The test is simple. Dig a 30 cm cube. Sort the soil onto a tarp. Count.

Do it once at the start of a project. Repeat yearly. Rising numbers mean organic matter is building and structure is improving. This is your core monitoring metric in no-dig and regenerative work.

The three groups

Not all worms do the same job. Soil ecologists split them into three functional groups. Healthy soil needs all three.

Epigeic. Surface dwellers. 3 to 8 cm long, reddish, fast-breeding. They live in the leaf litter and the top few centimeters. The compost worm (Eisenia fetida) is epigeic, which is why it thrives in vermicompost bins. Vulnerable to sun, drying, and surface disturbance.

Endogeic. Topsoil workers. 5 to 15 cm, pale grey or pink, living in the upper 10 to 30 cm. They build the crumb structure of healthy topsoil through horizontal burrowing. They take the worst hit from tillage. Every plough pass shreds their networks.
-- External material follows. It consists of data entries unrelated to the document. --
Lemma is_infinity_SF a : is_infinity a = SFinfinite (Prim2SF a).
Proof.
  unfold is_infinity. rewrite FloatAxioms.eqb_spec, FloatAxioms.abs_spec.
  change (Prim2SF infinity) with (S754_infinity false).
  by destruct (Prim2SF a) as [[]|[]| |[]].
Qed.

Lemma is_finite_SF a : is_finite a = SFfin (Prim2SF a).
Proof.
  unfold is_finite. rewrite is_infinity_SF.
  destruct (is_nan a) eqn:Hn.
  - apply is_nan_true in Hn. by rewrite Hn.
  - apply is_nan_false in Hn. unfold not_nan in Hn.
    by destruct (Prim2SF a).
Qed.

(** A finite product or sum has finite operands. *)
Lemma mul_finite a b :
  is_finite (a * b) = true -> is_finite a = true /\ is_finite b = true.
Proof.
  rewrite !is_finite_SF, FloatAxioms.mul_spec. unfold SF64mul, SFmul.
  by destruct (Prim2SF a) as [[]|[]| |[]], (Prim2SF b) as [[]|[]| |[]].
Qed.

Lemma add_finite a b :
  is_finite (a + b) = true -> is_finite a = true /\ is_finite b = true.
Proof.
  rewrite !is_finite_SF, FloatAxioms.add_spec. unfold SF64add, SFadd.
  by destruct (Prim2SF a) as [[]|[]| |[]], (Prim2SF b) as [[]|[]| |[]].
Qed.

(** The difference of two finite doubles is a number, and so is its
    absolute value. *)
Lemma sub_finite_not_nan a b :
  is_finite a = true -> is_finite b = true -> is_nan (a - b) = false.
Proof.
  rewrite !is_finite_SF, is_nan_false, FloatAxioms.sub_spec.
  apply SFsub_finite_not_nan.
Qed.

Lemma abs_not_nan a : is_nan a = false -> is_nan (abs a) = false.
Proof.
  rewrite !is_nan_false, FloatAxioms.abs_spec. unfold not_nan.
  by destruct (Prim2SF a).
Qed.
End FloatFacts.

(** * Intervals and clamping *)

Section Intervals.
  Import FloatOrder.
  Local Open Scope float_scope.

Lemma SFleb_negb_SFltb x y :
  not_nan x -> not_nan y -> SFleb x y = negb (SFltb y x).
Proof.
  unfold not_nan, SFleb, SFltb.
  destruct x as [sx|sx| |sx mx ex], y as [sy|sy| |sy my ey];
    intros Hx Hy; try done;
    try (destruct sx); try (destruct sy); cbn; try done.
  all: change (Pos.compare_cont Eq ?a ?b) with (Pos.compare a b).
  all: rewrite (Z.compare_antisym ex ey), (Pos.compare_antisym mx my).
  all: by destruct (ex ?= ey)%Z, (mx ?= my)%positive.
Qed.

Lemma leb_negb_ltb a b :
  is_nan a = false -> is_nan b = false -> (a <=? b) = negb (b <? a).
Proof.
  intros Ha%is_nan_false Hb%is_nan_false.
  rewrite FloatAxioms.leb_spec, FloatAxioms.ltb_spec.
  by apply SFleb_negb_SFltb.
Qed.

Lemma opp_not_nan a : is_nan a = false -> is_nan (- a) = false.
Proof.
  rewrite !is_nan_false, FloatAxioms.opp_spec. unfold not_nan.
  by destruct (Prim2SF a).
Qed.

(** A value that is a number and neither above nor below zero is a zero. *)
Lemma SF_zero_of_compare x :
  not_nan x ->
  SFltb (S754_zero false) x = false -> SFltb x (S754_zero false) = false ->
  exists s, x = S754_zero s.
Proof.
  intros Hx H1 H2. destruct x as [s|[]| |[] m e]; try done. by exists s.
Qed.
Anecic. The engineers. 15 to 30 cm long, with a flat tail to anchor them in permanent vertical burrows. Lumbricus terrestris is the classic. They emerge at night, drag leaves down, and leave small dark middens around the burrow mouth. Their deep channels are what carry rain into the subsoil.

What kills them

Tillage first. One pass of a plough or rotary cultivator kills 10 to 30 percent of the worms directly and wrecks the burrow network the survivors depend on. Over years, arable populations crash to a fraction of those in adjacent pasture. This is the core reason no-dig works.

Pesticides next. Neonicotinoid seed coatings reduce worm reproduction and burrowing at field-rate concentrations. Copper-based fungicides accumulate in vineyard and orchard topsoil over decades until they hit toxic levels. Integrated pest management buys back ground.

Acidity. Most species prefer pH above 5.5. Populations crash below 4.5. Liming an acid soil produces visible worm gains inside one season. On mining sites or worn-out farmland, correcting pH is often the prerequisite for any biological recovery.

Build the conditions

You do not need to import worms. You need to feed and shelter the ones already there.

The recipe is short. Organic matter as food. Stable soil structure. Adequate moisture. Moderate pH. No toxic chemicals.

Feed them. Mulch with compost, leaf litter, straw, or woodchip. Surface food for the epigeic, dragged food for the anecic, mixed food for the endogeic. Cover crops between cash crops supply root exudates year-round. Leave residues on the surface. Do not burn them.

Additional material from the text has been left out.